==== Records provided ====

(* ===== verification/Prelude.v ===== *)
(** * A verification library for the core of a Tango device server and its clients

  cppTango is the C++ library of the Tango control system.  A device server runs devices
  with commands and attributes; its clients read, write and execute them over CORBA, lock
  devices and subscribe to events.  This library models the parts with a logic of their
  own: the polling of a device and the histories it serves, the admin commands that
  configure the polling, the locking of devices, the queue of the events of a client,
  the values of attributes with their limits, alarms, writing and reading, up to the state
  of the device, and the database of the properties with its cache and its file.

  ** The code and the files

  All the paths are under src/src/.
  - Polling.  The polling thread (server/pollthread.cpp: PollThread) takes the first item
    of its work list, has the user code read the object, puts the result in the ring of
    the polled object (server/pollring.cpp: PollRing; server/pollobj.cpp: PollObj), and
    puts the item back at its next date.  PollTheory has the commands the thread
    receives, PollCycle a poll from the user code to the ring, PollSleep the sleep, the
    tuning and the turn of the main loop, PollWitness a scenario.
  - Histories.  A client asks for the records of a ring: server/pollring.cpp and
    pollring_templ.h pack them, client/devapi_base.cpp expands them (Rle for the runs of
    equal values, AttrHistory, CmdHistory; ListHistory for the clients before IDL 4).
  - Administration of the polling (server/dserverpoll.cpp: DServerPoll, with DServerTheory
    and DServerWitness).  A request is checked, changes the poll list of the device, is
    sent to the thread in charge of the device and changes the properties.  The thread is
    chosen by the pool (server/utils_polling.cpp: PollPool, on the strings of CppString),
    whose configuration is checked at start-up; PollProp is the clean-up of the
    properties of a device.
  - Locking (server/device.cpp, dserverlock.cpp, blackbox.cpp: Locking and LockCmds, with
    LockTheory and LockWitness) and the thread of the client that renews the locks
    (client/lockthread.cpp: LockThread).
  - Events.  After a reading, the server decides for each attribute whether clients are to
    be told (server/eventsupplier.cpp: EventDetect, with EventTheory;
    Number has the integers as doubles, since the criteria of every type are compared as
    doubles); EventQueue is the circular queue of a subscription of a client
    (client/eventqueue.cpp).
  - Monitors (include/tango/server/tango_monitor.h, server/auto_tango_monitor.cpp: Monitor):
    the reentrant monitor as an interleaving of the critical sections of its mutex, and
    the monitor a request takes in each serialization model.
  - The black box (server/blackbox.cpp: BlackBox, with BlackBoxTheory):
    the ring of the last requests of a device and the texts a client reads.
  - Attributes.  Number has the arithmetic of the Tango types; Attribute the value, the
    alarms and the limits (server/attribute.cpp, attribute_utils.cpp), with AttrTheory;
    DevState the state of a device computed from its attributes
    (server/device.cpp, multiattribute.cpp), with DevStateTheory; WAttribute the written
    values (server/w_attribute.cpp), with WAttrTheory; WriteAttrs the request that writes
    attributes (server/device_3.cpp), with WriteTheory and WriteTypes.
  - Reading of attributes (server/device_3.cpp, device_4.cpp, device_5.cpp).  ReadAttrs is
    the request that the device answers: look-up, hardware, code of the user, alarms, set
    values, state and status, answers, and the mutex each attribute is read under;
    ReadTheory shows that such a request is a loop of what each name does alone, and
    ReadProps what follows.  ReadCache is the request that the polling answers, and the
    requests of the clients that choose between both; ReadCacheTheory, ReadWitness.
    ReadCache ends with the check of the names by the client (client/devapi_base.cpp).
  - The database of the properties.  A server without a database keeps its properties in a
    file (client/filedatabase.cpp): FileDb has the data, the lexer, the parser and the
    printer, FileDbLex, FileDbText and FileDbNames their lemmas, FileDbRound the round
    trip, FileDbEnds the end of the parsing; FileDbCmds has the requests on it, with
    FileDbCmdTheory and FileDbWitness.  At its start a server receives the
    properties of its devices in one list, which it indexes (client/dbapi_cache.cpp:
    DbCache, DbCacheTheory, DbCacheReads).  DbClient has the requests of the client
    (client/dbapi_base.cpp), which go to the cache, to the file or to the database, with
    DbClientTheory.
  - The client.  DeviceAttr and DeviceAttrOps are the value of an attribute at the client
    (client/devapi_attr.cpp, api_util.cpp): insertions, extractions, checks, conversions
    from and to the IDL types; ClientExn has the exceptions, DeviceAttrTheory
    the properties.  PollStatus is the status of the polling as the
    server writes it and as the client reads it back (server/dserverpoll.cpp,
    client/devapi_base.cpp), with PollStatusTheory.  Connection is
    the connection of a proxy and what each request does when the network fails
    (client/devapi_base.cpp: Connection, include/tango/client/apiexcept.h), ProxyRequests
    the requests of Connection and DeviceProxy; ConnTheory has their Hoare triples,
    ConnProps, ConnState and ConnSafety their properties, ConnWitness a scenario.
    ProxyName is the parsing of the names of devices and attributes
    (client/devapi_base.cpp, attr_proxy.cpp), with NameTheory.

  ** How the code is modelled

  A method is a function of the state of its object.  A method that may throw is written
  in the monad of StateExn: the state after it, with an exception or a value, or [None]
  for undefined behaviour (a null pointer followed, an element past the end, a signed
  overflow); [outcome] is the same without a state.  [wp] is the weakest precondition of such a
  method; undefined behaviour never satisfies it, so that a theorem stated with [wp] says
  that there is none.  The integers keep their bounds where an overflow matters (Number);
  the floating-point numbers are those of IEEE 754; dates are counts of nanoseconds or of
  seconds of the clock the code uses.  Texts are byte strings.  Code that is not in the
  repository (omniORB, the IDL types, the database, ZMQ) and the code of the user are
  parameters.

  The recursions that are not structural have a fuel that a theorem proves sufficient: the
  discard loop of [compute_sleep_time] (computed from the dates), [split_string] (the
  length of the text plus one), [check_loop] of the pool configuration (the number of
  entries plus one), the loop of the checks of [write_attributes_34] (one more than the
  attributes), the loops of the parser of a file, those that read its words and jump its
  blanks and comments included (more than the characters left: each turn reads one) and
  those of the requests on a list of texts (its length).  Without fuel such a function
  returns [Undef], or throws [out_of_fuel] in the parser, which the theorems exclude.

  The user code is a parameter: it may throw, also from [is_allowed].  The code the IDL
  compiler generates is not in the repository; where the code reads a member that a union
  does not hold, what comes out is a parameter too ([other_member] of WAttribute).  The
  list of texts the database sends at the start of a server is described by the parser
  that reads it only; [layout] of DbCacheTheory is what this parser takes.

  ** What is proved

  A theorem names the conditions it needs in its comment; where the code does otherwise
  outside of them, an Example of the same file or of the Witness file shows it.

  - Rings and queues are refinements of lists: an insertion is to push in front and keep
    the newest ([poll_ring_keeps_newest], [event_queue_keeps_newest]).  A history that is
    packed, sent and expanded is the contents of the ring, when the types are handled on
    both sides and no errors are merged ([attr_history_round_trip], [cmd_history_round_trip]).
  - The polling thread: a command changes the set of polled objects as its specification
    says and keeps the work list ordered; a poll stores what the user code answered and
    comes back a period later, if the user code throws nothing but the errors of the
    library; the discard loop terminates; a turn of the main loop has no
    undefined behaviour.
  - The admin commands: which requests are accepted, that a refused one leaves no trace,
    and that a removal undoes an addition, in the device, in the thread, in the
    properties and in the configuration of the pool.
  - Locks: mutual exclusion over any series of requests, nesting, expiration, forced
    unlocking, and that the locking thread of a client renews in time the locks it had at
    its renewal before.
  - Attributes: the quality an alarm check gives, the coherence of the limits, the bounds
    of the read-different-from-set test, the state of the device, and that a request that
    writes several attributes gives each of them its new value or leaves it unchanged and names it
    in the errors; the written values keep the type of their attribute.
  - Reading: a request for several attributes answers each as a request for it alone
    ([read_together]), what the user gives or what the polling has stored is what the
    client receives ([read_value_sent], [polled_result_served]), the source CACHE_DEV is
    the composition of both ([cache_then_device]), and the mutexes of the attributes are
    released or sent with the answers ([mutexes_released]); all for different names,
    without State and Status, which the examples of ReadWitness show to differ.
  - Properties: a file that is written and read again gives the same database when names
    and values are among those the syntax of the file keeps ([file_round_trip]), the
    parsing of any file ends ([parse_ends]), such a property that is put is read back after
    a restart ([device_property_kept], [attribute_property_kept]), and the cache answers
    what the texts of the database say ([cache_answers], [start_up_reads]).
  - The client: what the code of the user sets on the server is what the code of the
    client extracts ([client_receives], [insert_extract]); an attribute that a client asks
    to poll is read back as polled ([polled_as_asked]); a command is sent at most twice,
    and once under a lock ([command_sent_at_most]), the references of a connection follow
    its version ([requests_stay_connected]), a failure of the network is an exception of
    Tango when the version of the device is known ([no_corba_exception]), and what a name means ([device_name_parsed],
    [attribute_name_parsed]).
  - Events: a change event is sent exactly when a criterion is met against the last value
    sent, for every width of integers as long as the difference does not overflow
    ([integer_changes_exact]), and the last value sent follows ([change_events_follow]);
    an alarm event is sent exactly when the quality or the alarm changes.
  - Monitors: two threads never hold a monitor, whatever the interleaving, the wake-ups and
    the time-outs, a release wakes a waiter that can take it, and a request under its
    guard runs alone.
  - The black box: a client reads the last requests, newest first, as they were inserted.

  The behaviours that differ from what the comments of the code promise are the Examples
  of the files of theorems and of the Witness files.

  ** Not modelled

  The transport and its threads: omniORB, ZMQ, the notification service, the sending of
  the events (zmqeventsupplier.cpp, notifdeventsupplier.cpp) and the event consumers; the
  calls of omniORB are the parameters [Orb] and [Services] of Connection, whose record of
  the calls made is a part of the state of the model only.  The database server and its other requests (registration,
  aliases, histories, services).  Logging, telemetry and the sub-device diagnostics, which change no
  state that is modelled.  The requests that write and read at once, the events the user
  pushes (generic_fire_event), the asynchronous requests, pipes, groups, forwarded
  attributes, the configuration of attributes by clients, the start-up and the restart of
  a server. *)
From Stdlib Require Export ZArith Lia.
From stdpp Require Export base numbers option strings gmap fin_maps list.
#[export] Set Default Proof Using "Type".

Declare Scope tango_scope.
Delimit Scope tango_scope with tango.

(** ** Exceptions

  [Tango::DevError] and [Tango::DevFailed] are IDL types of the tangoidl
  submodule; a [DevFailed] carries the error stack, a [DevErrorList].  The code
  reads and writes exactly these four fields. *)

Inductive ErrSeverity := WARN | ERR | PANIC.

Record DevError := mkDevError {
  reason : string;
  severity : ErrSeverity;
  desc : string;
  origin : string;
}.

Abbreviation DevErrorList := (list DevError).

(** What a C++ function can throw here: a Tango exception or a CORBA system
    exception or another exception (known by its name). *)
Inductive exn :=
  | DevFailed (errors : DevErrorList)
  | OtherExc (name : string).

#[export] Instance ErrSeverity_eq_dec : EqDecision ErrSeverity.
Proof. solve_decision. Defined.
#[export] Instance DevError_eq_dec : EqDecision DevError.
Proof. solve_decision. Defined.
#[export] Instance exn_eq_dec : EqDecision exn.
Proof. solve_decision. Defined.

====

** Exercise directions **
Your reply is to repeat, unchanged, the lines above running from the one with "submodule; a [DevFailed]" up to and including the one with "#[export] Instance exn_eq_dec".

** Result of the task **
  submodule; a [DevFailed] carries the error stack, a [DevErrorList].  The code
  reads and writes exactly these four fields. *)

Inductive ErrSeverity := WARN | ERR | PANIC.

Record DevError := mkDevError {
  reason : string;
  severity : ErrSeverity;
  desc : string;
  origin : string;
}.

Abbreviation DevErrorList := (list DevError).

(** What a C++ function can throw here: a Tango exception or a CORBA system
    exception or another exception (known by its name). *)
Inductive exn :=
  | DevFailed (errors : DevErrorList)
  | OtherExc (name : string).

#[export] Instance ErrSeverity_eq_dec : EqDecision ErrSeverity.
Proof. solve_decision. Defined.
#[export] Instance DevError_eq_dec : EqDecision DevError.
Proof. solve_decision. Defined.
#[export] Instance exn_eq_dec : EqDecision exn.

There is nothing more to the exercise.